**What needs to be done:** Begin at the line containing "destruct (parse_resellable_names py_eval" in the entries below and end at the line containing "destruct (normalize_names names)"; transcribe that range exactly and nothing outside it.

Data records
* * * *

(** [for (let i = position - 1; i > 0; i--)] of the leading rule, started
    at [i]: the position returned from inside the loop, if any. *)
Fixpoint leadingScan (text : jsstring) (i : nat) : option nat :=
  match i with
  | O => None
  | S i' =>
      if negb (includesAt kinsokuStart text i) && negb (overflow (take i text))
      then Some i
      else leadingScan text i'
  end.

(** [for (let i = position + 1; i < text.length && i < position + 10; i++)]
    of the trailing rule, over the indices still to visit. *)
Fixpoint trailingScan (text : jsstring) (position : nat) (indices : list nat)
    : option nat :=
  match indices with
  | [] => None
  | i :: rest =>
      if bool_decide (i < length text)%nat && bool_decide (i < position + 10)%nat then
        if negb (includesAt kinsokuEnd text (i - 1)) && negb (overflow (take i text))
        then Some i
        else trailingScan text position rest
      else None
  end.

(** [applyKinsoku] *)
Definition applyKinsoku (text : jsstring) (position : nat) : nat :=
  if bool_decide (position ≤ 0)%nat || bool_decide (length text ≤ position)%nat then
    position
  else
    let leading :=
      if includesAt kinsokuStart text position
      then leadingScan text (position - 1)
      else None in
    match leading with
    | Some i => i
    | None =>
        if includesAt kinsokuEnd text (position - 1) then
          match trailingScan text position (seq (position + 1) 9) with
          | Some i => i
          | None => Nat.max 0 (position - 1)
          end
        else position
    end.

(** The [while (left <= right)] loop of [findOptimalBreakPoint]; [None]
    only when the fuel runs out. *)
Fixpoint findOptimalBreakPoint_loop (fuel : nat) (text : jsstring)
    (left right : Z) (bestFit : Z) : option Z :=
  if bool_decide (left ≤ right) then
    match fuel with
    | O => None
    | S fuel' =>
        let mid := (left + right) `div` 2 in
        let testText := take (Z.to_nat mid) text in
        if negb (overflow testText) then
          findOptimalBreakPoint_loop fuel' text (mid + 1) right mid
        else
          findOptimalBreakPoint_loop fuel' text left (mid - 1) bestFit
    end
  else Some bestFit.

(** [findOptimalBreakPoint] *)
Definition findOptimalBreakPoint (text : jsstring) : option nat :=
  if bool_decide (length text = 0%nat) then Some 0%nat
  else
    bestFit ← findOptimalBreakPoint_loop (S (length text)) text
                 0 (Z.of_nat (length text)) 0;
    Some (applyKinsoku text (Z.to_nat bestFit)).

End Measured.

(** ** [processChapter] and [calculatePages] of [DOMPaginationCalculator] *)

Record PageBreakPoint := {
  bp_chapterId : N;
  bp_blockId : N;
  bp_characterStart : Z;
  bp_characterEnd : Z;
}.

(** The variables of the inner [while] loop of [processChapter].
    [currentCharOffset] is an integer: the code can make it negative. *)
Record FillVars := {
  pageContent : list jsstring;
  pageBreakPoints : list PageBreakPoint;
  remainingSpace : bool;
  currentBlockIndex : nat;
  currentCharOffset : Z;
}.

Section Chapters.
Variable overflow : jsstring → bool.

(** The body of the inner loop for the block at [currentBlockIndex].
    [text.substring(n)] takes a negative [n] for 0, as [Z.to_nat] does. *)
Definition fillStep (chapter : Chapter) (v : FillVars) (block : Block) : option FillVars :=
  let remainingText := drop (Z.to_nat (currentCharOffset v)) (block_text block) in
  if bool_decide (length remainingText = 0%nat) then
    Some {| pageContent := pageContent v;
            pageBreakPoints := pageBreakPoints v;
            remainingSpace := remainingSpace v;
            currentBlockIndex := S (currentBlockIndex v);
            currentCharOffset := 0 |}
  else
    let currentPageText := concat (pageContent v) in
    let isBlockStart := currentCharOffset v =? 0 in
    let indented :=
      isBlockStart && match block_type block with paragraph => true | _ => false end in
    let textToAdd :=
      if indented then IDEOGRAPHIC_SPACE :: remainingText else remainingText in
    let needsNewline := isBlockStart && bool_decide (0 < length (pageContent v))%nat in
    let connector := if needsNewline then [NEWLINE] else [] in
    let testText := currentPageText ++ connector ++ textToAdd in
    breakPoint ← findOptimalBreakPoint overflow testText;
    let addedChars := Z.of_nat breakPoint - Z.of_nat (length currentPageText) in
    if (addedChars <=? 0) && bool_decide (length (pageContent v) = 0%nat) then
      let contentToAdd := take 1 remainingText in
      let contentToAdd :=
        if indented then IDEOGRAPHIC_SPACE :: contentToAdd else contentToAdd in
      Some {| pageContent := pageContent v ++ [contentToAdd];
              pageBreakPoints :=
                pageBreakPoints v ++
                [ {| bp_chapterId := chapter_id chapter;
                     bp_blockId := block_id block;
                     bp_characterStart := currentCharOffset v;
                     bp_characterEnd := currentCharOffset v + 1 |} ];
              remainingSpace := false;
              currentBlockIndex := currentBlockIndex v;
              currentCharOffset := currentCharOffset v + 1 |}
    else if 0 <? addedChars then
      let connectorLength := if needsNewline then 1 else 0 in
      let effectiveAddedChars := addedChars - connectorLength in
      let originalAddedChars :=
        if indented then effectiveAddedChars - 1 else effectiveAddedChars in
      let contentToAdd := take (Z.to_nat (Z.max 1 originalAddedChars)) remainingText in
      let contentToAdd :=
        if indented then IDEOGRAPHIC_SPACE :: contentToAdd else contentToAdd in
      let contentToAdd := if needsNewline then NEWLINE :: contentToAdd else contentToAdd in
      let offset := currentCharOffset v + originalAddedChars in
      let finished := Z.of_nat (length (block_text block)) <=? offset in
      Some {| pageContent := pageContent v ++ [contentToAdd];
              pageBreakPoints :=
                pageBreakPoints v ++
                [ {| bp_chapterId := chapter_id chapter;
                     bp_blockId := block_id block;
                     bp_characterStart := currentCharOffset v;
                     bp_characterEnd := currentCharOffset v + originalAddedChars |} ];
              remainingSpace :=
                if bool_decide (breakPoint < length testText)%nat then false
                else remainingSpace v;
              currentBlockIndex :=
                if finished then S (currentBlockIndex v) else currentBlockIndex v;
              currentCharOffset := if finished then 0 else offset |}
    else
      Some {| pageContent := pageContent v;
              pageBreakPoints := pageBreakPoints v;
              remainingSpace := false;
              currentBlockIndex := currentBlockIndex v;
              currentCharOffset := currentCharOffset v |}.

* * * *

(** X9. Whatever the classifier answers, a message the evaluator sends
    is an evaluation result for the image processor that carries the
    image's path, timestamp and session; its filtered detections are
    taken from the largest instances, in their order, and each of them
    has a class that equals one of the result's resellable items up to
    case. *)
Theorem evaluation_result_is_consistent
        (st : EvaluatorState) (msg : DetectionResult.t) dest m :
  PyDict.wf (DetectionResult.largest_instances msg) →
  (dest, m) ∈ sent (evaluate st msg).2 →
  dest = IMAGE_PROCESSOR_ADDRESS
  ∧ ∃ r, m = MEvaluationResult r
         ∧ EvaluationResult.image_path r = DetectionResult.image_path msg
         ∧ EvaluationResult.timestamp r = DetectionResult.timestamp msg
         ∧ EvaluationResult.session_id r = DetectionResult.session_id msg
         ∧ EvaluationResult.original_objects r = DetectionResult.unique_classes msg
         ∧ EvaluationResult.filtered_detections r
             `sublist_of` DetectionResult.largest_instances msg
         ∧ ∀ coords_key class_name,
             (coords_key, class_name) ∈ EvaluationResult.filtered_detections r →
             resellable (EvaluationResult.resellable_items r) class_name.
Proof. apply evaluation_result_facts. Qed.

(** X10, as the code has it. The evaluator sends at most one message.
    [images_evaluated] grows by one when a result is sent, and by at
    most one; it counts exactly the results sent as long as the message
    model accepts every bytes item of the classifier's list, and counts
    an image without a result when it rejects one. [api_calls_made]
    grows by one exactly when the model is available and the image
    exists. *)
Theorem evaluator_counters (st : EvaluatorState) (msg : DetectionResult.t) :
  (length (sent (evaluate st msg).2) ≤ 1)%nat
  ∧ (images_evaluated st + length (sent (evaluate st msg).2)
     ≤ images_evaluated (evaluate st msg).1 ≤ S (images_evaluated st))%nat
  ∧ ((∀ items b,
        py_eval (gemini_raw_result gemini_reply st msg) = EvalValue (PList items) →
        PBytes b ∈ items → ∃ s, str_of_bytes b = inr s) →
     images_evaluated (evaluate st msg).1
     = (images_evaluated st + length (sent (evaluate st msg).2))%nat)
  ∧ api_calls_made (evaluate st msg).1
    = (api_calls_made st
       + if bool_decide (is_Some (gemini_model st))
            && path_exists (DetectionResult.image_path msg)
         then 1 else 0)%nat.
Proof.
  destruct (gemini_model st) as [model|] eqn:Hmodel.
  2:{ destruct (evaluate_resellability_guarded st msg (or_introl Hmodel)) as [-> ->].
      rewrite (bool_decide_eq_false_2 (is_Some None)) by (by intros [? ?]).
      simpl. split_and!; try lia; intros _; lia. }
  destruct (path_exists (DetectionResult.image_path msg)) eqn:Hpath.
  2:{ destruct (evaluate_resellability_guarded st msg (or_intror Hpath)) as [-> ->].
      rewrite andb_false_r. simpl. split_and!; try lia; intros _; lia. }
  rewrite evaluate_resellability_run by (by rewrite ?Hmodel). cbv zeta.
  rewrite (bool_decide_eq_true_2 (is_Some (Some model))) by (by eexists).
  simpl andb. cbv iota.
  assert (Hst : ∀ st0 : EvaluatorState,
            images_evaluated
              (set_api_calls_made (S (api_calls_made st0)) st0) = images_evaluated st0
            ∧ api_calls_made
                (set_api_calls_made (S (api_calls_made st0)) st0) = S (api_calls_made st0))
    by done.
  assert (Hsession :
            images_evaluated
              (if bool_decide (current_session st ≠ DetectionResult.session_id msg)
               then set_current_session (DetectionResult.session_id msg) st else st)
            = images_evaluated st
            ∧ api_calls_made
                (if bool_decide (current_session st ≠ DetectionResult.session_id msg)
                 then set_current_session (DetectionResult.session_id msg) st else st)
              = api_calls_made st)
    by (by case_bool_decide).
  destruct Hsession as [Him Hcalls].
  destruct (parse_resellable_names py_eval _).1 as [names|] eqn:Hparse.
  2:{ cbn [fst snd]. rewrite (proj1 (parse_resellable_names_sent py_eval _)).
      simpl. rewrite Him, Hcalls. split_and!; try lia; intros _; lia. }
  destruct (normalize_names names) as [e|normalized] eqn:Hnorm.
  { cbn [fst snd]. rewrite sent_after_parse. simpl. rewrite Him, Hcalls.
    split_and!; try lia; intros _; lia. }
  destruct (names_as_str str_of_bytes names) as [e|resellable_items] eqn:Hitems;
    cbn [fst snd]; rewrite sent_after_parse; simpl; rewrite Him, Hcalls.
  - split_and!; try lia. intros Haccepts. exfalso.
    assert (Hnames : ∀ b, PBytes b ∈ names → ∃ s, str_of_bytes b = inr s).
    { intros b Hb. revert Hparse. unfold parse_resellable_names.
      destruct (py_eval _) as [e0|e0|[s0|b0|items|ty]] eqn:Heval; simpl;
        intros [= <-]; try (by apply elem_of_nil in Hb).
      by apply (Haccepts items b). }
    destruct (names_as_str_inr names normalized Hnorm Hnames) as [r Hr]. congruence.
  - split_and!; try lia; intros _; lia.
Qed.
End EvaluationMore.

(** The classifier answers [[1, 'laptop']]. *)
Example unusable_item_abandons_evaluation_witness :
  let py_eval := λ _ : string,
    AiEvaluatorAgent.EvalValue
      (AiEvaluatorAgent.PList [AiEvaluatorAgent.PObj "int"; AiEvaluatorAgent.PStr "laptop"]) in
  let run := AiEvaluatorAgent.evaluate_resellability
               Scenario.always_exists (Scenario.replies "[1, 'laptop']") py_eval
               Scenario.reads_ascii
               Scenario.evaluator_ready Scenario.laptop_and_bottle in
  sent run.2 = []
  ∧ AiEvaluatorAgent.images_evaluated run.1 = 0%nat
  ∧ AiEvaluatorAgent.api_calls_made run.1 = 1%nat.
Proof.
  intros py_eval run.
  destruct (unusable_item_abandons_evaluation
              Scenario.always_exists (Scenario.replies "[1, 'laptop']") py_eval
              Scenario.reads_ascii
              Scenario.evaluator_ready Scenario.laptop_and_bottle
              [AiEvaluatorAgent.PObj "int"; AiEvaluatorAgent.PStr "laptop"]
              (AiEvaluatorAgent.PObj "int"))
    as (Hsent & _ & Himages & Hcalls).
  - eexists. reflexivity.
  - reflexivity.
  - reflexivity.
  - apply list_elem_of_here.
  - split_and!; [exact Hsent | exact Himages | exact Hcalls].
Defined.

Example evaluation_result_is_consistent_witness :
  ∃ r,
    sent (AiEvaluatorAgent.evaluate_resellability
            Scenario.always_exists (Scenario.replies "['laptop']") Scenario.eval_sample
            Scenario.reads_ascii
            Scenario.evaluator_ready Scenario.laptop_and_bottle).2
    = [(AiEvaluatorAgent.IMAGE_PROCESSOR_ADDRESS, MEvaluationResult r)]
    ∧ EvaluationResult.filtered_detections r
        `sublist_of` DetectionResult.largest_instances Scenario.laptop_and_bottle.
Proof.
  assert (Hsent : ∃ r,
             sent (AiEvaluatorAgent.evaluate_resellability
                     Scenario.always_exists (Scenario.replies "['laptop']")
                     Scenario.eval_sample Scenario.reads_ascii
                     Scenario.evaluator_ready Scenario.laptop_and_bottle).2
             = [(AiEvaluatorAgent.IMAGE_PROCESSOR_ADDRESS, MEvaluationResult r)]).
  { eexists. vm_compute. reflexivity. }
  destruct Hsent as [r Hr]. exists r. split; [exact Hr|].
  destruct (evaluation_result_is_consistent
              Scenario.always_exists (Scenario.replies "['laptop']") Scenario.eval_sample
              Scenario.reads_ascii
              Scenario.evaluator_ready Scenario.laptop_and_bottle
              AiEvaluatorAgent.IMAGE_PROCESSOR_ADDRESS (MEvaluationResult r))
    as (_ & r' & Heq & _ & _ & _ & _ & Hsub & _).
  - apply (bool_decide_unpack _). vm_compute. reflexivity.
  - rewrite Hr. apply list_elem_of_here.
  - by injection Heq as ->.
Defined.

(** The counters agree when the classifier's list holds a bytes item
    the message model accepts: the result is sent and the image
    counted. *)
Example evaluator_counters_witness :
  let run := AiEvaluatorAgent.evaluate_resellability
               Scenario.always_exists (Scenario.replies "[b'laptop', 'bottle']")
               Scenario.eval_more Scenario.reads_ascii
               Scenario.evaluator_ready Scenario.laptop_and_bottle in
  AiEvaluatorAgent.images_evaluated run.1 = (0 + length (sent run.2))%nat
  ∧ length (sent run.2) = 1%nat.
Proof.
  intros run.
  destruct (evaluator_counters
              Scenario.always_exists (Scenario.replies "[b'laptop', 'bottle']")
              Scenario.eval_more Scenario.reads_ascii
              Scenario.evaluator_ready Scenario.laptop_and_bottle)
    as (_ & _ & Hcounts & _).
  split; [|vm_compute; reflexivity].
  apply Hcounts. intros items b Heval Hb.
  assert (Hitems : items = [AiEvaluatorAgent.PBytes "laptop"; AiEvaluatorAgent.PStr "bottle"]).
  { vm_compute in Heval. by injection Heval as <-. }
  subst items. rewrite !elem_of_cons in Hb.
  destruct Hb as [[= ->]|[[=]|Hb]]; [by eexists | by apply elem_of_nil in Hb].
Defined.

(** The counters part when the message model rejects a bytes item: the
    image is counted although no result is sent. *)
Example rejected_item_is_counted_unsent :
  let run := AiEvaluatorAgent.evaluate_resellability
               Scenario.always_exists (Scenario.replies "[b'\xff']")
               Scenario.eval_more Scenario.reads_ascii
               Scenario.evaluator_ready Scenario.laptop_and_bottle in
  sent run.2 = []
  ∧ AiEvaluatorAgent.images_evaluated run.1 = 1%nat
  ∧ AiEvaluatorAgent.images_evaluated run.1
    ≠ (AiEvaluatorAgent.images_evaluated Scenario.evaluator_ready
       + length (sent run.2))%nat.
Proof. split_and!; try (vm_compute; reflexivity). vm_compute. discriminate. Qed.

* * * *

**Your solution:**
  destruct (parse_resellable_names py_eval _).1 as [names|] eqn:Hparse.
  2:{ cbn [fst snd]. rewrite (proj1 (parse_resellable_names_sent py_eval _)).
      simpl. rewrite Him, Hcalls. split_and!; try lia; intros _; lia. }
  destruct (normalize_names names) as [e|normalized] eqn:Hnorm.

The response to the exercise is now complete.